Cue anchors function as metadata tags that open alternative pathways to the same memory without predefined ontologies. A sentence about a project agreement isn’t fragmented into multiple separate entries — it is stored once, with multiple anchors, each accessing the same memory from a different context.

Why Classic RAG Isn’t Enough for Long-Horizon Agents?

Classic RAG (Retrieval-Augmented Generation) retrieves documents through simple vector similarity search, without reasoning about what is currently relevant in the conversation context. Memora introduces a policy-driven retriever that treats memory retrieval as active reasoning: it iteratively refines queries, explores related memories through cue anchors, and autonomously determines when to stop searching.

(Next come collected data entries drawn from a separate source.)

(** *** The message that stays behind

    All hypotheses of [encrypted_message_stays_behind] hold of the array itself. *)

Definition ascii_bytes (l : bytes) : bool := forallb (in_range 0x00 0x7f) l.

Lemma ascii_chars l : ascii_bytes l = true → is_Some (chars l).
Proof.
  unfold chars. enough (∀ fuel l, (length l ≤ fuel)%nat → ascii_bytes l = true → is_Some (utf8_chars fuel l)) as Hall by (by apply Hall).
  clear l. intros fuel.
  induction fuel as [|fuel IH]; intros [|b l] Hlen Ha; cbn [length] in Hlen; [by eexists|lia|by eexists|].
  cbn in Ha. apply andb_true_iff in Ha as [Hb Hl]. destruct (IH l) as [cs Hcs]; [lia|done|].
  exists ([b] :: cs). cbn [utf8_chars].
  replace (utf8_char_len (b :: l)) with (Some 1%nat) by (unfold utf8_char_len; by rewrite Hb).
  cbn [mbind option_bind]. change (drop 1 (b :: l)) with l. by rewrite Hcs.
Qed.

Lemma ascii_app l k : ascii_bytes (l ++ k) = ascii_bytes l && ascii_bytes k.
Proof. apply forallb_app. Qed.

Lemma ascii_string_app s t : ascii_bytes (str_bytes (s +:+ t)) = ascii_bytes (str_bytes s) && ascii_bytes (str_bytes t).
Proof. rewrite <-ascii_app. f_equal. induction s as [|a s IH]; [done|]. rewrite string_app_cons. cbn. by f_equal. Qed.

Lemma escape_ascii s : ascii_bytes (str_bytes s) = true → ascii_bytes (str_bytes (escape s)) = true.
Proof.
  induction s as [|a s IH]; [done|]. intros Ha. change (in_range 0x00 0x7f (byte_of_ascii a) && ascii_bytes (str_bytes s) = true) in Ha.
  apply andb_true_iff in Ha as [Ha Hs]. cbn [escape]. rewrite ascii_string_app, IH, andb_true_r by done.
  clear -Ha. by destruct a as [[] [] [] [] [] [] [] []].
Qed.
(** One round: the message is stored by [alpha] and published by [beta]. *)
Lemma loop_round n (free free' : string → Prop) id a b log created :
  alpha_at n free a → beta_at free b → log_at n log → free id → str_len id ≤ MAX_BRIDGE_IDENTITY_BYTES →
  (∀ x, free' x → free x ∧ x ≠ id ∧ document_digest "tracks" x ≠ document_digest "tracks" id) →
  ∃ a' b' created' e, sys_run toy_nonces (relay_round 0 1 n id) (mkSystem [a; b] log created) =
      Some (mkSystem [a'; b'] (log ++ [e]) created') ∧
    alpha_at (S n) free' a' ∧ beta_at free' b' ∧ log_at (S n) (log ++ [e]) ∧ le_from e = Some 1%nat.
Proof.
  intros Ha Hb Hlog Hid Hlen Hfree. pose proof Ha as (_ & _ & _ & _ & _ & _ & Hdel & Hc & [ex Hl] & Hst).
  destruct (loop_deliver n free a b log created Ha Hlog) as (a1 & H1 & Aid & Abk & Ams & Ait & Aso & Ase & Asl & Atk & Adel & Apr).
  destruct (loop_create id (br_node a) ex Hc Hl (Hst id Hid)) as (na & Nc & Nl & Ns & Hcreate).
  set (p := process_item (H0 := node_writer (toy_nonces "alpha")) "alpha" (mkIngressItem "tracks.up" "tracks" toy_payload) id (br_processor a1)).
  assert (ip_writer p = (S (ip_writer (br_processor a)).1, na)) as Hwr.
  { unfold p, process_item. cbn [ii_subject ii_payload]. rewrite toy_payload_ok. cbn [STORE_ATTEMPT_DELAYS store_loop].
    unfold create_document, node_writer. cbn [ip_writer count ii_collection]. rewrite Apr.
    change (ip_writer (br_processor a)).2 with (br_node a). fold loop_text. by rewrite Hcreate. }
  set (a2 := with_processor (S n) p a1).
  set (b1 := with_node (NodeDocs.with_store (<[doc_key "tracks" id := loop_text]> (nd_store (br_node b) : gmap string string)) (br_node b)) b).
  destruct Hb as (Bid & Bbk & Bidle & Bcl & Bled). destruct (classify_loop id) as [ri Hcls].
  set (item := mkEgressItem (document_digest "tracks" id) "tracks.up" toy_payload ri) in *.
  destruct (pipe_round "beta" (br_pipe b) (mkEvent "tracks" id "peer" loop_text) item
    (document_digest "tracks" id :: p_ledger (br_pipe b)) (document_digest "tracks" id :: p_ledger (br_pipe b)))
    as (p1 & p' & Hoffer & Hcl1 & Hrun & Hidle' & Hcl' & Hled' & Hclass'); [done|by rewrite Bcl| |done|].
  { cbn. by rewrite bool_decide_false by (by apply Bled). }
  set (s2 := mkSystem [a2; b1] log (created ++ [mkCreation 0 n "tracks" id toy_envelope])).
  assert (sys_step toy_nonces (IngestNext 0 id) (mkSystem [a1; b] log created) =
    Some (mkSystem [a2; b] log (created ++ [mkCreation 0 n "tracks" id toy_envelope]))) as H2.
  { cbn [sys_step]. unfold ingest_next. cbn [sy_bridges lookup list_lookup mbind option_bind]. rewrite Atk.
    change (list_lookup n (rd_sent (br_reader a1))) with (rd_sent (br_reader a1) !! n). rewrite Ait. cbn [mbind option_bind].
    change (list_lookup n (br_sources a1)) with (br_sources a1 !! n). rewrite Aso. cbn [mbind option_bind ii_subject ii_payload ii_collection].
    rewrite Aid, toy_payload_ok. reflexivity. }
  assert (nd_store (br_node a2) = <[doc_key "tracks" id := loop_text]> (nd_store (br_node a) : gmap string string)) as Hsta.
  { unfold br_node at 1. change (br_processor a2) with p. by rewrite Hwr. }
  assert (sys_step toy_nonces (Replicate 0 1 (doc_key "tracks" id)) (mkSystem [a2; b] log (created ++ [mkCreation 0 n "tracks" id toy_envelope])) =
    Some s2) as H3.
  { cbn [sys_step]. unfold replicate_doc. cbn [sy_bridges lookup list_lookup mbind option_bind]. rewrite Hsta.
    cbn [store_get toy_doc_store]. change ((<[doc_key "tracks" id := loop_text]> (nd_store (br_node a) : gmap string string) : gmap string string) !! doc_key "tracks" id)
      with ((<[doc_key "tracks" id := loop_text]> (nd_store (br_node a) : gmap string string)) !! doc_key "tracks" id).
    rewrite lookup_insert_eq. reflexivity. }
  assert (sys_step toy_nonces (RemoteChange 1 (doc_key "tracks" id) "peer" 0) s2 =
    Some (mkSystem [a2; with_pipe p1 b1] log (created ++ [mkCreation 0 n "tracks" id toy_envelope]))) as H4.
  { cbn [sys_step]. unfold remote_change. cbn [s2 sy_bridges lookup list_lookup mbind option_bind].
    pose proof (forward_loop id b Hlen) as Hfwd. fold b1 in Hfwd. rewrite Hfwd.
    unfold pipe_step. cbn [s2 sy_bridges lookup list_lookup mbind option_bind]. change (br_id b1) with (br_id b).
    change (br_pipe b1) with (br_pipe b). rewrite Bid, Hoffer. unfold publications. change (br_pipe b1) with (br_pipe b).
    rewrite Hcl1, drop_all. cbn [fmap list_fmap sy_log]. by rewrite app_nil_r. }
  set (e := publication 1 b1 (BRIDGE_ORIGIN_HEADER, "beta"%string, item)).
  exists a2, (with_pipe p' b1), (created ++ [mkCreation 0 n "tracks" id toy_envelope]), e. split.
  - change (relay_round 0 1 n id) with ([DeliverTo 0 n toy_view; IngestNext 0 id; Replicate 0 1 (doc_key "tracks" id);
      RemoteChange 1 (doc_key "tracks" id) "peer" 0] ++ (PipeStep 1 <$> round_steps)).
    cbn [app sys_run]. rewrite H1. cbn [mbind option_bind]. rewrite H2. cbn [mbind option_bind]. rewrite H3. cbn [mbind option_bind].
    rewrite H4. cbn [mbind option_bind].
    rewrite (sys_run_pipe toy_nonces 1 (with_pipe p1 b1) round_steps p'); [|done|by repeat constructor|].
    2: { change (br_id (with_pipe p1 b1)) with (br_id b). by rewrite Bid. }
    cbn [sy_bridges sy_log sy_created insert list_insert]. do 3 f_equal. unfold publications. cbn [br_pipe with_pipe].
    by rewrite Hcl1, Hcl', drop_app_length.
  - destruct Hlog as (Hll & _). split_and!.
    + unfold alpha_at. change (br_node a2) with (ip_writer p).2. rewrite Hwr. cbn [snd].
      change (br_id a2) with (br_id a1). change (br_broker a2) with (br_broker a1). change (br_mappings a2) with (br_mappings a1).
      change (br_delivered a2) with (br_delivered a1). change (br_reader a2) with (br_reader a1). change (br_sources a2) with (br_sources a1).
      split_and!; try done.
      * intros k. rewrite Adel. intros [Hk| ->%list_elem_of_singleton]%elem_of_app; [apply Hdel in Hk|]; lia.
      * intros x (Hx & Hne & _)%Hfree. rewrite Ns, lookup_insert_ne; [by apply Hst|]. unfold doc_key. intros [=]. done.
    + split_and!; try done; [by rewrite <-Bcl|]. intros x (Hx & _ & Hd)%Hfree. cbn [br_pipe with_pipe]. rewrite Hled'.
      apply not_elem_of_cons. split; [done|by apply Bled].
    + split; [rewrite length_app; cbn; lia|]. exists e. rewrite lookup_app_r by lia. rewrite Hll, Nat.sub_diag. by split_and!.
    + done.
Qed.

Definition not_by_app (st : SysStep) : Prop := match st with AppPublish _ _ => False | _ => True end.
Definition by_beta s : list LogEntry := filter (λ e, le_from e = Some 1%nat) (sy_log s).

Lemma loop_rounds ids n a b log created :
  NoDup (document_digest "tracks" <$> ids) → Forall (λ id, str_len id ≤ MAX_BRIDGE_IDENTITY_BYTES) ids →
  alpha_at n (.∈ ids) a → beta_at (.∈ ids) b → log_at n log →
  ∃ steps s, Forall not_by_app steps ∧ sys_run toy_nonces steps (mkSystem [a; b] log created) = Some s ∧
    length (by_beta s) = (length (filter (λ e, le_from e = Some 1%nat) log) + length ids)%nat.
Proof.
  revert n a b log created. induction ids as [|id ids IH]; intros n a b log created Hnd Hlen Ha Hb Hlog.
  - exists [], (mkSystem [a; b] log created). split_and!; [constructor|done|]. cbn. by rewrite Nat.add_0_r.
  - rewrite fmap_cons in Hnd. apply NoDup_cons in Hnd as [Hid Hnd]. apply Forall_cons in Hlen as [Hl Hlen].
    destruct (loop_round n (.∈ id :: ids) (.∈ ids) id a b log created Ha Hb Hlog) as (a' & b' & created' & e & Hrun & Ha' & Hb' & Hlog' & Hf); [by left|done| |].
    { intros x Hx. assert (document_digest "tracks" x ≠ document_digest "tracks" id) as Hd.
      { intros Heq. apply Hid. rewrite <-Heq. by apply list_elem_of_fmap_2. }
      split_and!; [by right|congruence|done]. }
    destruct (IH (S n) a' b' (log ++ [e]) created' Hnd Hlen Ha' Hb' Hlog') as (steps & s & Hno & Hrun' & Hcount).
    exists (relay_round 0 1 n id ++ steps), s. split_and!.
    + apply Forall_app. split; [by repeat constructor|done].
    + by rewrite sys_run_app, Hrun.
    + rewrite Hcount, filter_app, filter_cons_True, filter_nil, length_app by done. cbn. lia.
Qed.

(** Two bridges on one broker amplify without bound: after a single message of an
    application, and nothing else published by applications, the bridges' own steps
    lead to as many publications by one of them as there are document ids to draw
    with distinct digests. *)
Theorem shared_broker_feeds_back ids :
  NoDup (document_digest "tracks" <$> ids) → Forall (λ id, str_len id ≤ MAX_BRIDGE_IDENTITY_BYTES) ids →
  ∃ steps s, Forall not_by_app steps ∧
    sys_run toy_nonces (AppPublish 0 toy_message :: steps) (system_new [loop_bridge "alpha"; loop_bridge "beta"]) = Some s ∧
    length (by_beta s) = length ids.
Proof.
  intros Hnd Hlen.
  destruct (loop_rounds ids 0 (loop_bridge "alpha") (loop_bridge "beta") [mkEntry 0 None toy_message] [] Hnd Hlen)
    as (steps & s & Hno & Hrun & Hcount).
  - split_and!; try done; first [by eexists|by intros k Hk%elem_of_nil|idtac].
  - split_and!; try done; by intros id _ Hin%elem_of_nil.
  - split; [done|]. by eexists.
  - exists steps, s. split_and!; done.
Qed.

End loop.

Lemma shared_broker_feeds_back_witness :
  ∃ steps s, sys_run (sha := toy_sha) toy_nonces (AppPublish 0 toy_message :: steps) (system_new [loop_bridge "alpha"; loop_bridge "beta"]) = Some s ∧
    length (by_beta s) = 3%nat.
Proof.
  destruct (shared_broker_feeds_back (sha := toy_sha) ["a"; "b"; "c"]%string) as (steps & s & _ & Hrun & Hlen).
  - apply (bool_decide_unpack _). vm_compute. exact I.
  - repeat constructor; vm_compute; discriminate.
  - exists steps, s. split; [exact Hrun|exact Hlen].
Defined.

(** * A message crosses the bridges

    The other half of [Relay]'s theorem: what an application publishes on one broker does
    reach another one. From any state of the system in which the message waits for a
    bridge with nothing queued before it and the other bridge is ready and idle, seven
    steps of the components, none of them a choice of the network but the copy of one
    document, end with the message's bytes published on the other broker under the
    same subject, once. *)

(** ** One event through an idle pipeline *)

Section egress.
Context {sha : Sha256} `{Serde} {L : Type} `{!LedgerOps L} (origin : string).
Implicit Types p : Pipeline L.

Definition idle_ready p : Prop :=
  p_inflight p = [] ∧ p_queue p = [] ∧ p_worker p = WRecv ∧ is_ready (p_status p) = true.

Definition reserved_at (item : EgressItem) (l : L) p : Pipeline L :=
  with_queue [item] (with_stats (fetch_add c_reserved 1 (p_stats p)) (with_ledger l p)).

Lemma offer_idle ev item now p :
  idle_ready p → classify (p_classifier p) ev = Ok item → step origin (Offer ev now) p = Next (with_inflight [(item, None)] p).
Proof.
  intros (Hi & Hq & Hw & Hr) Hc. cbn [step]. unfold deliver_admit. rewrite Hc.
  pose proof Hr as Hr'. unfold is_ready in Hr'. rewrite Hr. assert (accepting (p_status p) = true ∧ delivery_healthy (p_status p) = true) as [-> ->].
  { repeat match goal with H : _ && _ = true |- _ => apply andb_true_iff in H as [? ?] end. done. }
  by rewrite Hi.
Qed.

This retriever can operate through LLM reasoning or be distilled into a smaller model through reinforcement learning — scaling to production scenarios without depending on expensive LLM calls for every retrieval.

Results: SOTA and 98% Fewer Tokens

Memora achieves state-of-the-art on two reference benchmarks for long conversations. On LoCoMo (600-turn dialogues) it records 86.3% accuracy by LLM judge, and on LongMemEval (115,000 token context) 87.4% accuracy — outperforming all competitors: RAG, Mem0, Nemori, Zep, LangMem, and full-context inference that consumes the entire context without filtering.

Efficiency is the most dramatic result: Memora consumes up to 98% fewer tokens compared to the full-context approach, directly reducing API call costs in production agents. In parallel, it stores half as many memory entries as Mem0 (344 vs 651) with better accuracy, with particularly pronounced gains on multi-hop reasoning tasks — where the agent must combine information from distant parts of a long conversation. Results are consistent across both benchmarks, confirming the scalability of the approach.

Frequently Asked Questions

What is Memora and what is its key innovation?
Memora is a memory framework for AI agents that separates what is stored (rich memory content) from how it is retrieved (lightweight abstractions and cue anchors), reducing token consumption by up to 98% compared to a full-context approach.
On which benchmarks did Memora achieve SOTA results?
On the LoCoMo benchmark (600-turn dialogues) it achieved 86.3% accuracy by LLM judge, and on the LongMemEval benchmark (115,000 token context) 87.4% accuracy — outperforming RAG, Mem0, LangMem, and other competitors.